▶ **EXERCISE**:
The records follow. Retype them without a single change.

##########

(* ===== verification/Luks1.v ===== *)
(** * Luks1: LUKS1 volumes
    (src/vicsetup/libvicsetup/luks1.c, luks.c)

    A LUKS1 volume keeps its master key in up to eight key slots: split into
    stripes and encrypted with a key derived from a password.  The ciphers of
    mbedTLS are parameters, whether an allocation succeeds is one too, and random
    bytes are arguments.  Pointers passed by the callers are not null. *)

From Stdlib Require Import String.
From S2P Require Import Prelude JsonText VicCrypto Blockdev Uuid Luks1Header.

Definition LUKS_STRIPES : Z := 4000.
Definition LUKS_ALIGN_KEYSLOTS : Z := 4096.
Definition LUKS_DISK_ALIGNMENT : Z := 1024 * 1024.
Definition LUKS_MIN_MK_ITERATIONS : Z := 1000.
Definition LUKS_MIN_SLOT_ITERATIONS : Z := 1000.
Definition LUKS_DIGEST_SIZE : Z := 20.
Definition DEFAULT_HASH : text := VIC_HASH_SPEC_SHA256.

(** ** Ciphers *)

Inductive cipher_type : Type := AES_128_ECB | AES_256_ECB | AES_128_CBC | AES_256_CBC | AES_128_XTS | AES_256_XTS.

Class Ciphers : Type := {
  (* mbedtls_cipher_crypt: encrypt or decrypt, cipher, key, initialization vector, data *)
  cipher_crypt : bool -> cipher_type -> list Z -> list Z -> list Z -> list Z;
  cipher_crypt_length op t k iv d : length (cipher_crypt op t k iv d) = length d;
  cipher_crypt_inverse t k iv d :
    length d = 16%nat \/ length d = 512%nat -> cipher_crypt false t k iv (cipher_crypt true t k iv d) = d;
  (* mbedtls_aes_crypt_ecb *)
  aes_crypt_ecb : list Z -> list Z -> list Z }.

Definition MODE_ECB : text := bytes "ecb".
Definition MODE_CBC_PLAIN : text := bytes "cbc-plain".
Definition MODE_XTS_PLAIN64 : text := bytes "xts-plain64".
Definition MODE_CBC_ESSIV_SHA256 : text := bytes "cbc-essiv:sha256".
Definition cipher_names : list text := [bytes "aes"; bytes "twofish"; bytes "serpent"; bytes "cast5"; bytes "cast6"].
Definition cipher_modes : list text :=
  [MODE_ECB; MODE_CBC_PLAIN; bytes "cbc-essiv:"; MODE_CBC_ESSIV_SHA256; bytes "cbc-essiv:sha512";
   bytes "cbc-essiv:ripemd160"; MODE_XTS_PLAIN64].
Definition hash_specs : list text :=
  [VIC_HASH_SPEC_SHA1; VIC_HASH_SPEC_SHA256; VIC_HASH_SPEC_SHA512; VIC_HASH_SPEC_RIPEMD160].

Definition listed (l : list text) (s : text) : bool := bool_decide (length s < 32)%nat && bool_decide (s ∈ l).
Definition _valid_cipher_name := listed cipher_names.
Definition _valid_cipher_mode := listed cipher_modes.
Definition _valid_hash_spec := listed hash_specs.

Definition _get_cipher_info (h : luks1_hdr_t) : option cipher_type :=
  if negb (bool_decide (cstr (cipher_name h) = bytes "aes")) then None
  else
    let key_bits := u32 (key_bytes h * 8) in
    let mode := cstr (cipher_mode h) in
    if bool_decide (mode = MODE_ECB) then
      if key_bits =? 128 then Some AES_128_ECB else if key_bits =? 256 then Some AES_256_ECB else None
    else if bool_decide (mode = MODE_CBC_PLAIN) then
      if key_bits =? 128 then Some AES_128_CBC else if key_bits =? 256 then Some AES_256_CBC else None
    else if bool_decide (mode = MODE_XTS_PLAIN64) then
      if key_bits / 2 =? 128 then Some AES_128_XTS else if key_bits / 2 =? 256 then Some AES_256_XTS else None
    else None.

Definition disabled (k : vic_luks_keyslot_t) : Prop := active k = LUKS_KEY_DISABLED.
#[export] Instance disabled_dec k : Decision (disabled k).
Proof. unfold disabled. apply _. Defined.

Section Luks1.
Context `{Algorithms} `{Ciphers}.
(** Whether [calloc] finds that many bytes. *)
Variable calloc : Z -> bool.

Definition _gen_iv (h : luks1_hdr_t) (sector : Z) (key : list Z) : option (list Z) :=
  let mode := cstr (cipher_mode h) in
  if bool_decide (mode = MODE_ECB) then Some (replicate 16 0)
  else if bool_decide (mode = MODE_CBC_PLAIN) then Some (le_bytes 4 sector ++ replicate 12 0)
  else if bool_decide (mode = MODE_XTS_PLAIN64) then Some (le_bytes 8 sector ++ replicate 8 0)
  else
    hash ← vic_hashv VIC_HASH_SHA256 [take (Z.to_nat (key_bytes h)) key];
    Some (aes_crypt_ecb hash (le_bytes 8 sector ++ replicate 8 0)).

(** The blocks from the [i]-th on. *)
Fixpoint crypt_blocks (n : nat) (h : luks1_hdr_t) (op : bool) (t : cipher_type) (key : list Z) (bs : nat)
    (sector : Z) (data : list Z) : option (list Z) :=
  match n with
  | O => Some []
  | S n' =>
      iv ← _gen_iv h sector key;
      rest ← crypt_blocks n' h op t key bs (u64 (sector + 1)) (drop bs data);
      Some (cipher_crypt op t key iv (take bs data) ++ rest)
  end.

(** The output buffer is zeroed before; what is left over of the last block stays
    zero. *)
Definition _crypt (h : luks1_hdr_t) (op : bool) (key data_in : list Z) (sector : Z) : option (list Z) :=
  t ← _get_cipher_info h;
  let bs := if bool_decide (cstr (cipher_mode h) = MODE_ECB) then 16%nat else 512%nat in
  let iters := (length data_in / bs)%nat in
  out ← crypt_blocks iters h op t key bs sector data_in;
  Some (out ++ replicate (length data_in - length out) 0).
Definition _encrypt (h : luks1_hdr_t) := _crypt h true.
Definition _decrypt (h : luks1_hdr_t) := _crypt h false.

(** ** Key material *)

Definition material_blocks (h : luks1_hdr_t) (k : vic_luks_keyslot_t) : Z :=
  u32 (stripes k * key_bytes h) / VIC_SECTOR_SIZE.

##########

▶ **REPLY**:
(* ===== verification/Luks1.v ===== *)
(** * Luks1: LUKS1 volumes
    (src/vicsetup/libvicsetup/luks1.c, luks.c)

    A LUKS1 volume keeps its master key in up to eight key slots: split into
    stripes and encrypted with a key derived from a password.  The ciphers of
    mbedTLS are parameters, whether an allocation succeeds is one too, and random
    bytes are arguments.  Pointers passed by the callers are not null. *)

From Stdlib Require Import String.
From S2P Require Import Prelude JsonText VicCrypto Blockdev Uuid Luks1Header.

Definition LUKS_STRIPES : Z := 4000.
Definition LUKS_ALIGN_KEYSLOTS : Z := 4096.
Definition LUKS_DISK_ALIGNMENT : Z := 1024 * 1024.
Definition LUKS_MIN_MK_ITERATIONS : Z := 1000.
Definition LUKS_MIN_SLOT_ITERATIONS : Z := 1000.
Definition LUKS_DIGEST_SIZE : Z := 20.
Definition DEFAULT_HASH : text := VIC_HASH_SPEC_SHA256.

(** ** Ciphers *)

Inductive cipher_type : Type := AES_128_ECB | AES_256_ECB | AES_128_CBC | AES_256_CBC | AES_128_XTS | AES_256_XTS.

Class Ciphers : Type := {
  (* mbedtls_cipher_crypt: encrypt or decrypt, cipher, key, initialization vector, data *)
  cipher_crypt : bool -> cipher_type -> list Z -> list Z -> list Z -> list Z;
  cipher_crypt_length op t k iv d : length (cipher_crypt op t k iv d) = length d;
  cipher_crypt_inverse t k iv d :
    length d = 16%nat \/ length d = 512%nat -> cipher_crypt false t k iv (cipher_crypt true t k iv d) = d;
  (* mbedtls_aes_crypt_ecb *)
  aes_crypt_ecb : list Z -> list Z -> list Z }.

Definition MODE_ECB : text := bytes "ecb".
Definition MODE_CBC_PLAIN : text := bytes "cbc-plain".
Definition MODE_XTS_PLAIN64 : text := bytes "xts-plain64".
Definition MODE_CBC_ESSIV_SHA256 : text := bytes "cbc-essiv:sha256".
Definition cipher_names : list text := [bytes "aes"; bytes "twofish"; bytes "serpent"; bytes "cast5"; bytes "cast6"].
Definition cipher_modes : list text :=
  [MODE_ECB; MODE_CBC_PLAIN; bytes "cbc-essiv:"; MODE_CBC_ESSIV_SHA256; bytes "cbc-essiv:sha512";
   bytes "cbc-essiv:ripemd160"; MODE_XTS_PLAIN64].
Definition hash_specs : list text :=
  [VIC_HASH_SPEC_SHA1; VIC_HASH_SPEC_SHA256; VIC_HASH_SPEC_SHA512; VIC_HASH_SPEC_RIPEMD160].

Definition listed (l : list text) (s : text) : bool := bool_decide (length s < 32)%nat && bool_decide (s ∈ l).
Definition _valid_cipher_name := listed cipher_names.
Definition _valid_cipher_mode := listed cipher_modes.
Definition _valid_hash_spec := listed hash_specs.

Definition _get_cipher_info (h : luks1_hdr_t) : option cipher_type :=
  if negb (bool_decide (cstr (cipher_name h) = bytes "aes")) then None
  else
    let key_bits := u32 (key_bytes h * 8) in
    let mode := cstr (cipher_mode h) in
    if bool_decide (mode = MODE_ECB) then
      if key_bits =? 128 then Some AES_128_ECB else if key_bits =? 256 then Some AES_256_ECB else None
    else if bool_decide (mode = MODE_CBC_PLAIN) then
      if key_bits =? 128 then Some AES_128_CBC else if key_bits =? 256 then Some AES_256_CBC else None
    else if bool_decide (mode = MODE_XTS_PLAIN64) then
      if key_bits / 2 =? 128 then Some AES_128_XTS else if key_bits / 2 =? 256 then Some AES_256_XTS else None
    else None.

Definition disabled (k : vic_luks_keyslot_t) : Prop := active k = LUKS_KEY_DISABLED.
#[export] Instance disabled_dec k : Decision (disabled k).
Proof. unfold disabled. apply _. Defined.

Section Luks1.
Context `{Algorithms} `{Ciphers}.
(** Whether [calloc] finds that many bytes. *)
Variable calloc : Z -> bool.

Definition _gen_iv (h : luks1_hdr_t) (sector : Z) (key : list Z) : option (list Z) :=
  let mode := cstr (cipher_mode h) in
  if bool_decide (mode = MODE_ECB) then Some (replicate 16 0)
  else if bool_decide (mode = MODE_CBC_PLAIN) then Some (le_bytes 4 sector ++ replicate 12 0)
  else if bool_decide (mode = MODE_XTS_PLAIN64) then Some (le_bytes 8 sector ++ replicate 8 0)
  else
    hash ← vic_hashv VIC_HASH_SHA256 [take (Z.to_nat (key_bytes h)) key];
    Some (aes_crypt_ecb hash (le_bytes 8 sector ++ replicate 8 0)).

(** The blocks from the [i]-th on. *)
Fixpoint crypt_blocks (n : nat) (h : luks1_hdr_t) (op : bool) (t : cipher_type) (key : list Z) (bs : nat)
    (sector : Z) (data : list Z) : option (list Z) :=
  match n with
  | O => Some []
  | S n' =>
      iv ← _gen_iv h sector key;
      rest ← crypt_blocks n' h op t key bs (u64 (sector + 1)) (drop bs data);
      Some (cipher_crypt op t key iv (take bs data) ++ rest)
  end.

(** The output buffer is zeroed before; what is left over of the last block stays
    zero. *)
Definition _crypt (h : luks1_hdr_t) (op : bool) (key data_in : list Z) (sector : Z) : option (list Z) :=
  t ← _get_cipher_info h;
  let bs := if bool_decide (cstr (cipher_mode h) = MODE_ECB) then 16%nat else 512%nat in
  let iters := (length data_in / bs)%nat in
  out ← crypt_blocks iters h op t key bs sector data_in;
  Some (out ++ replicate (length data_in - length out) 0).
Definition _encrypt (h : luks1_hdr_t) := _crypt h true.
Definition _decrypt (h : luks1_hdr_t) := _crypt h false.

(** ** Key material *)

Definition material_blocks (h : luks1_hdr_t) (k : vic_luks_keyslot_t) : Z :=
  u32 (stripes k * key_bytes h) / VIC_SECTOR_SIZE.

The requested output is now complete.